Four F.B.I. agents invoked their Fifth Amendment right against self-incrimination today, refusing to testify before a Senate panel about a deadly 1992 standoff in Idaho after the field commander of the operation testified that the bureau’s investigation of the incident amounted to a cover-up.

The commander, Special Agent Eugene F. Glenn, testified that he had been made a scapegoat for the events at Ruby Ridge, Idaho, where the Federal Bureau of Investigation’s special Hostage Rescue Team had been dispatched to arrest Randy Weaver, a white separatist wanted on a weapons charge.

Mr. Glenn’s version of events starkly contradicted statements given under oath to investigators by Larry Potts, who as a senior bureau official supervised the Ruby Ridge operation from Washington.

Mr. Glenn said he believed he had been harshly disciplined by bureau Director Louis J. Freeh to prevent investigators from moving on to higher level officials, especially Mr. Potts, a longtime friend of the director.

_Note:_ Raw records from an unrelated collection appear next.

(** A dynamic challenge that a server sends in its refusal is recognised
    whatever the retry mode is, with its state id, its user name, its text and its
    echo flag, also where the text has colons. *)
Theorem crv1_challenge_understood flags state user text authRetry :
  let payload := tlsControlStringPayload (buildAuthFailedPayload (crv1Text flags state (EncodeToString (bytesOf user)) text)) in
  containsChar ":"%char flags = false → containsChar ":"%char state = false →
  containsChar NUL (flags +:+ state +:+ text) = false → TrimRightFunc isSpace text = text →
  classifyTLSControlDirective payload = tlsControlDirectiveAuthFailed ∧
  newAuthFailedErrorFromPayload payload authRetry = AuthChallengeError (mkCRV1 state user text (containsChar "E"%char flags)).
Proof.
  cbv zeta. intros Hf Hs Hz Ht. set (reason := crv1Text _ _ _ _).
  assert (Htail : TrimRightFunc isSpace ("RV1:" +:+ (flags +:+ String ":"%char (state +:+ String ":"%char (EncodeToString (bytesOf user) +:+ String ":"%char text)))) =
    "RV1:" +:+ (flags +:+ String ":"%char (state +:+ String ":"%char (EncodeToString (bytesOf user) +:+ String ":"%char text)))).
  { change ("RV1:" +:+ ?x) with ("RV1" +:+ String ":"%char x). do 4 (apply TrimRightFunc_keeps; [done |]). exact Ht. }
  assert (Hreason : TrimSpace reason = reason).
  { subst reason. unfold crv1Text. change ("CRV1:" +:+ ?x) with (String "C"%char ("RV1:" +:+ x)). rewrite TrimSpace_nonspace by done. by rewrite Htail. }
  set (message := authFailedPayload +:+ "," +:+ reason). assert (Hm : message = "AUTH_FAILED," +:+ reason) by done.
  assert (Hbuild : buildAuthFailedPayload reason = bytesOf message) by (unfold buildAuthFailedPayload; by rewrite Hreason).
  assert (Hnorm : normalizeControlPayload (tlsControlStringPayload (buildAuthFailedPayload reason)) = message).
  { rewrite Hbuild. apply normalizeControlPayload_string; [done | |].
    - subst message reason. unfold crv1Text. rewrite !containsChar_app in Hz. apply orb_false_iff in Hz as [Hzf [Hzs Hzt]%orb_false_iff].
      repeat (rewrite containsChar_app; cbn [containsChar]).
      rewrite Hzf, Hzs, Hzt. rewrite (containsChar_EncodeToString x00) by done. done.
    - subst message. change (authFailedPayload +:+ "," +:+ reason) with (String "A"%char ("UTH_FAILED," +:+ reason)).
      rewrite TrimSpace_nonspace by done. f_equal. assert (TrimRightFunc isSpace reason = reason) as Hr.
      { subst reason. unfold crv1Text. change ("CRV1:" +:+ ?x) with ("C" +:+ ("RV1:" +:+ x)). rewrite TrimRightFunc_app; rewrite Htail; done. }
      rewrite TrimRightFunc_app; rewrite Hr; done. }
  assert (Hup : HasPrefix (ToUpper message) (authFailedPayload +:+ ",") = true) by (rewrite Hm, ToUpper_app; apply (HasPrefix_app "AUTH_FAILED,")).
  split.
  - unfold classifyTLSControlDirective. rewrite Hnorm. unfold isCommand. change ("AUTH_FAILED" +:+ ",") with (authFailedPayload +:+ ",").
    rewrite Hup, orb_true_r. done.
  - unfold newAuthFailedErrorFromPayload, extractCRV1FromAuthFailed. rewrite Hnorm, Hup. cbn [negb].
    assert (String.substring (String.length authFailedPayload + 1) (String.length message) message = reason) as ->.
    { apply (substring_past "AUTH_FAILED," reason). rewrite Hm, string_length_app. lia. }
    subst reason. rewrite parseCRV1Challenge_text; [| done | done | by apply (containsChar_EncodeToString x3a)].
    rewrite DecodeString_EncodeToString. cbn [fst]. by rewrite stringOf_bytesOf.
Qed.

Lemma bytesOf_app a b : bytesOf (a +:+ b) = bytesOf a ++ bytesOf b.
Proof.
  induction a as [| c a IH]; [done |]. rewrite append_cons.
  change (bytesOf (String c ?x)) with (Ascii.byte_of_ascii c :: bytesOf x). by rewrite IH.
Qed.

(** Whole groups are decoded before a fault is met. *)
Lemma base64Loop_faulty n src b output :
  sextetOf b = None → isLineEnd b = false → b ≠ padByte → Nat.modulo (length src) 3 = 0%nat → (length src < n)%nat →
  base64Loop (base64Encode src ++ [b]) [] output = (output ++ src, false).
Proof.
  intros Hb Hl Hp. revert src output. induction n as [| n IH]; intros src output Hm Hn; [lia |].
  destruct src as [| x [| y [| z src]]]; [| done | done |]; cbn [base64Encode app].
  - cbn [base64Loop]. rewrite Hb, Hl, bool_decide_eq_false_2 by done. cbn [negb]. by rewrite app_nil_r.
  - destruct (sextets_of_three x y z) as (H1 & H2 & H3 & H4 & H5). rewrite !base64Loop_sextet by done. cbn [app length Nat.eqb].
    rewrite H5, IH; [by rewrite <- app_assoc | | cbn in Hn; lia].
    change (length (x :: y :: z :: src)) with (3 + length src)%nat in Hm. rewrite Nat.Div0.add_mod in Hm. change (Nat.modulo 3 3) with 0%nat in Hm.
    by rewrite Nat.add_0_l, Nat.Div0.mod_mod in Hm.
Qed.

(** A user name that is not base64 is not left empty, as the comment on
    [parseCRV1Challenge] says it is: what precedes the fault, in groups of four
    characters, becomes the user name. *)
Theorem undecodable_user_name_kept flags state user text :
  containsChar ":"%char flags = false → containsChar ":"%char state = false → Nat.modulo (String.length user) 3 = 0%nat →
  let challenge := crv1Text flags state (EncodeToString (bytesOf user) +:+ "!") text in
  (DecodeString (EncodeToString (bytesOf user) +:+ "!")).2 = false ∧
  crv_Username <$> parseCRV1Challenge challenge = Some user.
Proof.
  intros Hf Hs Hm challenge.
  assert (Hdec : DecodeString (EncodeToString (bytesOf user) +:+ "!") = (bytesOf user, false)).
  { unfold DecodeString, base64Decode, EncodeToString. rewrite bytesOf_app, bytesOf_stringOf.
    apply (base64Loop_faulty (S (length (bytesOf user)))); [done | done | done | by rewrite length_bytesOf | lia]. }
  split; [by rewrite Hdec |]. subst challenge. rewrite parseCRV1Challenge_text; [| done | done |].
  - rewrite Hdec. cbn [fst fmap option_fmap option_map crv_Username]. by rewrite stringOf_bytesOf.
  - rewrite containsChar_app. by rewrite (containsChar_EncodeToString x3a).
Qed.

Lemma parseDigits_nonneg s acc n : 0 ≤ acc → parseDigits s acc = Some n → 0 ≤ n.
Proof.
  revert acc. induction s as [| c s IH]; intros acc Ha; cbn [parseDigits]; [by intros [= <-] |].
  unfold digitValue. destruct (_ && _) eqn:E; [| done]. apply andb_true_iff in E as [E%Z.leb_le _]. cbn [mbind option_bind]. apply IH. lia.
Qed.

Lemma ParseUint_range s bits n : ParseUint s bits = Ok n → 0 ≤ n < 2 ^ bits.
Proof.
  unfold ParseUint. destruct (decide _); [done |]. destruct (parseDigits s 0) as [m |] eqn:E; [| done].
  destruct (Z.ltb_spec m (2 ^ bits)); [| done]. intros [= <-]. split; [by apply (parseDigits_nonneg s 0) | done].
Qed.

Lemma firstTimeout_range fields t : firstTimeout fields = Some t → 0 ≤ t < 2 ^ 32.
Proof.
  induction fields as [| field fields IH]; cbn [firstTimeout]; [done |].
  destruct (pendingTimeoutField field) as [u |] eqn:E; [| apply IH]. intros [= <-]. revert E. unfold pendingTimeoutField.
  destruct (negb _); [done |]. destruct (ParseUint _ 32) eqn:E; [| done]. intros [= <-]. by apply ParseUint_range in E.
Qed.

Lemma parseAuthPendingTimeout_range record t : parseAuthPendingTimeout record = Some t → 0 ≤ t < 2 ^ 32.
Proof.
  unfold parseAuthPendingTimeout. destruct (negb _); [done |]. destruct (negb _); [done |]. destruct (negb _); [done |]. apply firstTimeout_range.
Qed.

(** Whatever the server proposes, pending authentication ends: the proposal in
    nanoseconds fits the width of a duration, and the deadline is not later than
    the longer of the hand window and half the renegotiation interval from now,
    and not earlier than now; without a proposal it is the hand window. *)
Theorem auth_pending_bounded options controlRecord now :
  let timing := co_Timing options in
  0 ≤ cti_HandWindow timing →
  (∀ t, parseAuthPendingTimeout controlRecord = Some t → 0 ≤ t * Second < 2 ^ 63) ∧
  now ≤ authPendingDeadline options controlRecord now ≤ now + Z.max (cti_HandWindow timing) (cti_RenegotiationInterval timing `quot` 2) ∧
  (parseAuthPendingTimeout controlRecord = None → authPendingDeadline options controlRecord now = now + cti_HandWindow timing).
Proof.
  cbv zeta. intros Hw. unfold authPendingDeadline. pose proof (parseAuthPendingTimeout_range controlRecord) as Hp. unfold Second.
  destruct (parseAuthPendingTimeout controlRecord) as [t |]; [specialize (Hp t eq_refl) |]; split_and!; try done; try lia.
  intros u [= <-]. lia.
Qed.

(** ** The hypotheses can hold *)

Module AuthWitness.

Definition challenge (i : string) : Challenge := noChallenge <| ch_ID := i |> <| ch_Kind := ChallengeSecret |>.
Definition response : ChallengeResponse := mkResponse EmptyString EmptyString "1234".

Definition ops : list challengeOp :=
  [OpPublish (mkPending (challenge "a") (OwnerSession 1) true); OpDeadline (OwnerSession 1) 7; OpCancel "z"; OpComplete "a" response;
   OpComplete "a" response; OpPublish (mkPending (challenge "b") OwnerClient true); OpClear (OwnerSession 1); OpCancel "b"; OpClose; OpClose].

Definition options : ClientOptions :=
  mkClientOptions EmptyString (mkClientTransport [] false EmptyString 0)
    (mkClientDataChannel 0 0 false EmptyString 0 EmptyString [] EmptyString EmptyString EmptyString EmptyString EmptyString 0 0 0)
    (mkTLSOptions noMaterial noMaterial noMaterial noMaterial noMaterial noMaterial EmptyString EmptyString [] EmptyString [] EmptyString
       EmptyString EmptyString EmptyString EmptyString EmptyString EmptyString EmptyString)
    (mkClientAuthentication EmptyString EmptyString EmptyString EmptyString false) (mkClientPull true [] false)
    (mkClientTunnel EmptyString EmptyString false [] false 0 false false AddrInvalid [] [] [] AddrInvalid AddrInvalid)
    (mkClientTiming (3600 * Second) false 0 0 0 0 false 0 (60 * Second)) noMaterial 0.

Definition pendingRecord : bytes := tlsControlStringPayload (bytesOf "AUTH_PENDING,timeout 120").

End AuthWitness.

Lemma challenge_resolved_once_witness :
  callbackIDs <$> (fst <$> doOps newAuthenticationSession AuthWitness.ops) = Some ["a"; "b"] ∧
  ∃ callbacks a, doOps newAuthenticationSession AuthWitness.ops = Some (callbacks, a) ∧ NoDup (callbackIDs callbacks) ∧
    ∀ callback, callback ∈ callbacks → ch_ID (callbackChallenge callback) ∈ publishedIDs AuthWitness.ops.
Proof. split; [reflexivity |]. apply (challenge_resolved_once AuthWitness.ops). apply (bool_decide_unpack _). vm_compute. done. Defined.

Lemma challenge_watchers_woken_witness :
  ∃ callbacks a callbacks' a', doOps newAuthenticationSession (take 1 AuthWitness.ops) = Some (callbacks, a) ∧
    doOps a (take 1 (drop 1 AuthWitness.ops)) = Some (callbacks', a') ∧ ChallengeUpdated a ∈ au_closedChannels a'.
Proof.
  eexists _, _, _, _. split; [reflexivity |]. split; [reflexivity |].
  eapply (challenge_watchers_woken (take 1 AuthWitness.ops) (take 1 (drop 1 AuthWitness.ops))); [reflexivity | reflexivity | left]. done.
Defined.

Lemma crv1_challenge_understood_witness :
  newAuthFailedErrorFromPayload (tlsControlStringPayload (bytesOf "AUTH_FAILED,CRV1:R,E:Om01u7Fh4LrGBS7uh0SWmzwabUiGiW6l:Y3Ix:Please enter token: PIN"))
    "none" = AuthChallengeError (mkCRV1 "Om01u7Fh4LrGBS7uh0SWmzwabUiGiW6l" "cr1" "Please enter token: PIN" true).
Proof.
  apply (crv1_challenge_understood "R,E" "Om01u7Fh4LrGBS7uh0SWmzwabUiGiW6l" "cr1" "Please enter token: PIN" "none"); reflexivity.
Defined.

Lemma undecodable_user_name_kept_witness :
  (DecodeString "Y3Ix!").2 = false ∧ crv_Username <$> parseCRV1Challenge "CRV1:R:id:Y3Ix!:PIN" = Some "cr1".
Proof. apply (undecodable_user_name_kept "R" "id" "cr1" "PIN"); reflexivity. Defined.

Lemma auth_pending_bounded_witness :
  parseAuthPendingTimeout AuthWitness.pendingRecord = Some 120 ∧
  1 ≤ authPendingDeadline AuthWitness.options AuthWitness.pendingRecord 1 ≤ 1 + Z.max (60 * Second) (3600 * Second `quot` 2).
Proof. split; [reflexivity |]. apply (auth_pending_bounded AuthWitness.options AuthWitness.pendingRecord 1). done. Defined.
(** Reading is stopped once; the channel is closed then. *)
Lemma stopDataReads_ok l :
  lifecycleOk l → ∃ l', stopDataReadsLocked l = Some l' ∧ lifecycleOk l' ∧ (∀ channel, channel ∈ lc_closedChannels l → channel ∈ lc_closedChannels l') ∧
    lc_stateChanged l' = lc_stateChanged l ∧ lc_dataReadDone l' ∈ lc_closedChannels l' ∧
    ∀ closed, lifecycleOk (l' <| lc_currentSession := closed |>).
Proof.
  intros Hl. pose proof Hl as [H1 [H2 H3] H4 (H5 & H6 & H7)]. unfold stopDataReadsLocked, closeLifecycleChannel, closeChannel.
  destruct (lc_dataReadStopped l) eqn:Es.
  { exists l. split_and!; [done.. | by apply H5 |]. intros closed. by destruct Hl. }
  rewrite decide_False by (intros Hin; apply H5 in Hin; congruence). cbn [mbind option_bind]. eexists. split; [reflexivity |].
  assert (Hok : ∀ closed : option nat, lifecycleOk (l <| lc_closedChannels := lc_dataReadDone l :: lc_closedChannels l |> <| lc_dataReadStopped := true |> <| lc_currentSession := closed |>)).
  { intros closed. split; cbn.
    - by intros [? | ?]%elem_of_cons.
    - split; [lia |]. intros channel [-> | Hin]%elem_of_cons; [lia |]. apply H3 in Hin. lia.
    - intros Hs. destruct (H4 Hs) as (Ha & Hb & Hc & Hd). split_and!; try done. by intros [? | ?]%elem_of_cons.
    - split_and!; try done. split; [done |]. intros _. constructor. }
  split_and!; [exact (Hok (lc_currentSession l)) | cbn; set_solver | done | cbn; constructor | exact Hok].
Qed.

(** What an operation may do to a watcher. *)
Lemma doLifecycle_ok l ready op :
  lifecycleOk l → ∃ l' ready', doLifecycle (l, ready) op = Some (l', ready') ∧ lifecycleOk l' ∧
    (∀ channel, channel ∈ lc_closedChannels l → channel ∈ lc_closedChannels l') ∧
    (lc_stateChanged l ∈ lc_closedChannels l' ∨
     lc_stateChanged l' = lc_stateChanged l ∧ signals op = false ∧ (WaitReady l' ready' = WaitReady l ready ∨ silent op = true)).
Proof.
  intros Hl. pose proof Hl as [H1 [H2 H3] H4 H5].
  assert (Hsignal : ∀ b (r : nat → bool), lifecycleOk b → lc_stateChanged b = lc_stateChanged l → (∀ channel, channel ∈ lc_closedChannels l → channel ∈ lc_closedChannels b) →
    ∃ l' ready', (l ← signalStateChangedLocked b; Some (l, r)) = Some (l', ready') ∧ lifecycleOk l' ∧
    (∀ channel, channel ∈ lc_closedChannels l → channel ∈ lc_closedChannels l') ∧
    (lc_stateChanged l ∈ lc_closedChannels l' ∨
     lc_stateChanged l' = lc_stateChanged l ∧ signals op = false ∧ (WaitReady l' ready' = WaitReady l ready ∨ silent op = true))).
  { intros b r Hb Hs Hm. destruct (signalStateChanged_ok b Hb) as (l' & E & Hok & Hin & Hmono). rewrite E. eexists _, _. split; [reflexivity |].
    split_and!; [done | set_solver | left; by rewrite <- Hs]. }
  destruct op; cbn [doLifecycle]; unfold setCurrentSession, clearCurrentSession, setTerminalError, closeSupervisorReadableState.
  - unfold Start. destruct (lc_started l); [| destruct (lc_closed l); [| destruct material]]; eexists _, _; (split; [reflexivity |]); split_and!; try done;
      try (by right; split_and!; [| | left]).
  - destruct (_ || _).
    + cbn [mbind option_bind]. eexists _, _. split; [reflexivity |]. split_and!; [done | done |]. right. by split_and!; [| | left].
    + destruct (signalStateChanged_ok (l <| lc_currentSession := Some session |>)) as (l' & E & Hok & Hin & Hmono); [by split |].
      rewrite E. cbn [mbind option_bind]. eexists _, _. split; [reflexivity |]. split_and!; [done | done | by left].
  - apply Hsignal; destruct (decide _); try done; by split.
  - eexists _, _. split; [reflexivity |]. split_and!; [done | done |]. right. by split_and!; [| | right].
  - by apply Hsignal.
  - destruct (stopDataReads_ok (l <| lc_terminalError := Some err |>)) as (b & -> & Hb & Hm & Hs & _); [by split |]. cbn [mbind option_bind]. by apply Hsignal.
  - destruct (_ && _); [| by apply Hsignal].
    destruct (stopDataReads_ok (l <| lc_closed := true |> <| lc_currentSession := None |>)) as (b & -> & Hb & Hm & Hs & _); [by split |]. cbn [mbind option_bind]. by apply Hsignal.
  - unfold Suspend. destruct (_ || _); eexists _, _; (split; [reflexivity |]); split_and!; try done; try (by right; split_and!; [| | left]).
    destruct H5 as (H5 & H6 & H7). split; cbn; [done | split; [lia | intros channel Hin; apply H3 in Hin; lia] | | split_and!; [done | done | lia]].
    intros _. split_and!; [| lia | lia | lia]. intros Hin. apply H3 in Hin. lia.
  - unfold Resume, closeLifecycleChannel, closeChannel. destruct (lc_suspended l) eqn:Es; cbn [negb].
    + destruct (H4 eq_refl) as (Hr1 & Hr2 & Hr3 & Hr4). cbn. rewrite decide_False by done. cbn [mbind option_bind].
      eexists _, _. split; [reflexivity |]. split_and!; [| set_solver | right; by split_and!; [| | left]].
      destruct H5 as (H5 & H6 & H7). split; cbn; [by intros [? | ?]%elem_of_cons | | done |].
      * split; [done |]. intros channel [-> | Hin]%elem_of_cons; [done | by apply H3].
      * split_and!; [| done | done]. rewrite <- H5, elem_of_cons. naive_solver.
    + eexists _, _. split; [reflexivity |]. split_and!; [done | done |]. right. by split_and!; [| | left].
  - unfold closeLifecycle. destruct (stopDataReads_ok (l <| lc_closed := true |>)) as (b & -> & Hb & Hm & Hs & _ & Hc); [by split |]. cbn [mbind option_bind].
    eexists _, _. split; [reflexivity |]. split_and!; [apply Hc | exact Hm | right; split_and!; [exact Hs | done | by right]].
Qed.

Lemma doLifecycles_ok l ready ops :
  lifecycleOk l → ∃ l' ready', doLifecycles (l, ready) ops = Some (l', ready') ∧ lifecycleOk l' ∧
    (∀ channel, channel ∈ lc_closedChannels l → channel ∈ lc_closedChannels l') ∧
    (lc_stateChanged l ∈ lc_closedChannels l' ∨
     lc_stateChanged l' = lc_stateChanged l ∧ Forall (λ op, signals op = false) ops ∧ (WaitReady l' ready' = WaitReady l ready ∨ ∃ op, op ∈ ops ∧ silent op = true)).
Proof.
  revert l ready. induction ops as [| op ops IH]; intros l ready Hl.
  { exists l, ready. split_and!; [done | done | done |]. right. split_and!; [done | constructor | by left]. }
  destruct (doLifecycle_ok l ready op Hl) as (l1 & ready1 & E & Hok1 & Hm1 & Hw1). cbn [doLifecycles]. rewrite E. cbn [mbind option_bind].
  destruct (IH l1 ready1 Hok1) as (l2 & ready2 & E2 & Hok2 & Hm2 & Hw2). exists l2, ready2. split_and!; [done | done | set_solver |].
  destruct Hw1 as [Hw1 | (Hs1 & Hn1 & Hv1)]; [left; by apply Hm2 |]. rewrite Hs1 in Hw2. destruct Hw2 as [Hw2 | (Hs2 & Hn2 & Hv2)]; [by left |].
  right. split_and!; [done | by constructor |]. destruct Hv2 as [-> | (o & Ho & Hso)]; [| right; exists o; split; [by right | done]].
  destruct Hv1 as [-> | Hs]; [by left | right; exists op; split; [by left | done]].
Qed.

Lemma newLifecycle_ok : lifecycleOk newLifecycle.
Proof.
  split; cbn; [by intros []%not_elem_of_nil | split; [lia | by intros ? []%not_elem_of_nil] | done |].
  split_and!; [| lia | lia]. split; [by intros []%not_elem_of_nil | done].
Qed.

(** C35: No sequence of the program's calls and the supervisor's steps closes a
    channel of the lifecycle twice, be it the one that tells of changes, the one that ends a
    suspension or the one that ends reading; reading has been stopped exactly when its channel
    is closed; and a caller of [WaitReady] is woken: once it would return, the
    channel that it waits for is closed, provided that a client which was closed
    has a supervisor that returns, and a session whose readiness changed has gone on to
    signal. *)
Theorem wait_ready_woken ops ops' ready :
  ∃ l ready1 l' ready', doLifecycles (newLifecycle, ready) ops = Some (l, ready1) ∧ doLifecycles (l, ready1) ops' = Some (l', ready') ∧
    (lc_dataReadDone l ∈ lc_closedChannels l ↔ lc_dataReadStopped l = true) ∧
    ∀ channel outcome, WaitReady l ready1 = inr channel → WaitReady l' ready' = inl outcome →
      (LClose ∈ ops' → LSupervisorExit ∈ ops') → (∀ session b, LReady session b ∈ ops' → LSignal ∈ ops') → channel ∈ lc_closedChannels l'.
Proof.
  destruct (doLifecycles_ok newLifecycle ready ops newLifecycle_ok) as (l & ready1 & E & Hok & _).
  destruct (doLifecycles_ok l ready1 ops' Hok) as (l' & ready' & E' & Hok' & _ & Hw). exists l, ready1, l', ready'. split_and!; [done | done | apply (lo_data l Hok) |].
  intros channel outcome Hwait Hout Hexit Hready. assert (channel = lc_stateChanged l) as ->.
  { unfold WaitReady in Hwait. destruct (lc_terminalError l); [done |]. destruct (lc_closed l); [done |].
    destruct (lc_currentSession l); [destruct (ready1 _); [done |] |]; by injection Hwait. }
  destruct Hw as [Hw | (_ & Hn & Hv)]; [done |]. destruct Hv as [Hv | (op & Hop & Hs)]; [congruence |].
  rewrite Forall_forall in Hn. destruct op; try done; [by specialize (Hn _ (Hready _ _ Hop)) | by specialize (Hn _ (Hexit Hop))].
Qed.

(** The calls of the program. *)
Definition programCall (op : lifecycleOp) : Prop :=
  match op with LStart _ | LSuspend | LResume | LClose => True | _ => False end.

(** A client that is closed before it is started leaves callers of
    [WaitReady] waiting: [Close] does not signal the change and there is no
    supervisor that would, so that, although [WaitReady] would return, the channel
    that they wait for stays open whatever the program calls. *)
Theorem close_before_start_strands_waiters ready ops :
  Forall programCall ops →
  WaitReady newLifecycle ready = inr 1%nat ∧
  ∃ l, doLifecycles (newLifecycle, ready) (LClose :: ops) = Some (l, ready) ∧
    WaitReady l ready = inl (Some (Plain ErrClientClosed)) ∧ 1%nat ∉ lc_closedChannels l ∧ lc_started l = false.
Proof.
  intros Hops. split; [done |]. cbn [doLifecycles doLifecycle mbind option_bind].
  assert (Hinv : ∀ l, lc_closed l = true → lc_started l = false → lc_suspended l = false → lc_terminalError l = None → lc_dataReadStopped l = true → 1%nat ∉ lc_closedChannels l →
    ∃ l', doLifecycles (l, ready) ops = Some (l', ready) ∧ WaitReady l' ready = inl (Some (Plain ErrClientClosed)) ∧
      1%nat ∉ lc_closedChannels l' ∧ lc_started l' = false).
  { induction Hops as [| op ops Hop _ IH]; intros l Hc Hs Hu Ht Hd Hn.
    - exists l. split_and!; try done. unfold WaitReady. by rewrite Ht, Hc.
    - destruct op; try done; cbn [doLifecycles doLifecycle mbind option_bind].
      + unfold Start. rewrite Hs, Hc. by apply IH.
      + unfold Suspend. rewrite Hc, orb_true_r. by apply IH.
      + unfold Resume. rewrite Hu. by apply IH.
      + unfold closeLifecycle, stopDataReadsLocked. cbn. rewrite Hd. cbn [mbind option_bind]. by apply IH. }
  unfold closeLifecycle, stopDataReadsLocked, closeLifecycleChannel, closeChannel. cbn -[doLifecycles WaitReady].
  apply Hinv; try done. cbn. by intros [? | []%not_elem_of_nil]%elem_of_cons.
Qed.

(** ** The hypotheses can hold *)

Module SupervisorWitness.

#[export] Instance Remote_eq_dec : EqDecision Remote.
Proof. solve_decision. Defined.
#[export] Instance clientRemote_eq_dec : EqDecision clientRemote.
Proof. solve_decision. Defined.

Definition client : Client :=
  mkClient AuthWitness.options false noCompression allowCompressionStubOnly None
    (mkTunnel no_TunnelConfiguration EmptyString EmptyString false false [] false EmptyString EmptyString (mkDispatcher [] false false false)).

Definition noAwait : awaitScript := mkAwait EmptyString [] EndCancel.

Definition round (err : clientErr) : roundScript := mkRound false true client noAwait (SessionFailed err) false false noAwait true.

Definition authentication : clientAuthenticationSession := stageCredentials newAuthenticationSession "user" "password" false.

Definition timeout : clientErr := Plain (ErrNew "i/o timeout").

Definition remote (host : string) : clientRemote := mkClientRemote (mkRemote host 1194 "udp") (host +:+ ":1194") "udp" 0.

End SupervisorWitness.

Lemma outage_schedule_witness :
  ∃ s, runSupervisor ModeTLS 2 false (newSupervisor SupervisorWitness.authentication) (replicate 8 (SupervisorWitness.round SupervisorWitness.timeout)) =
    Some ((λ i, mkCursor i 0) <$> [0; 1; 0; 1; 0; 1; 0; 1]%nat, (λ w, w * Second) <$> [1; 2; 4; 8; 16; 32; 60; 60], inl s).
Proof.
  apply (outage_schedule ModeTLS 2 SupervisorWitness.authentication (replicate 8 (SupervisorWitness.round SupervisorWitness.timeout)));
    [lia | done |]. apply Forall_replicate. split; try done. exists SupervisorWitness.timeout. split; [done |]. split; reflexivity.
Defined.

Instead of searching for facts in an internal F.B.I. inquiry last year, Mr. Glenn said, the bureau “twisted” its investigative machinery to answer one question: “Who do we blame?”

Mr. Glenn’s accusations and the spectacle of bureau agents refusing to testify made the session a striking embarrassment to the F.B.I. on a subject that has provoked the deepest crisis during Mr. Freeh’s leadership. The events of Ruby Ridge have come to symbolize to both conservatives and liberals the excesses of Federal law enforcement.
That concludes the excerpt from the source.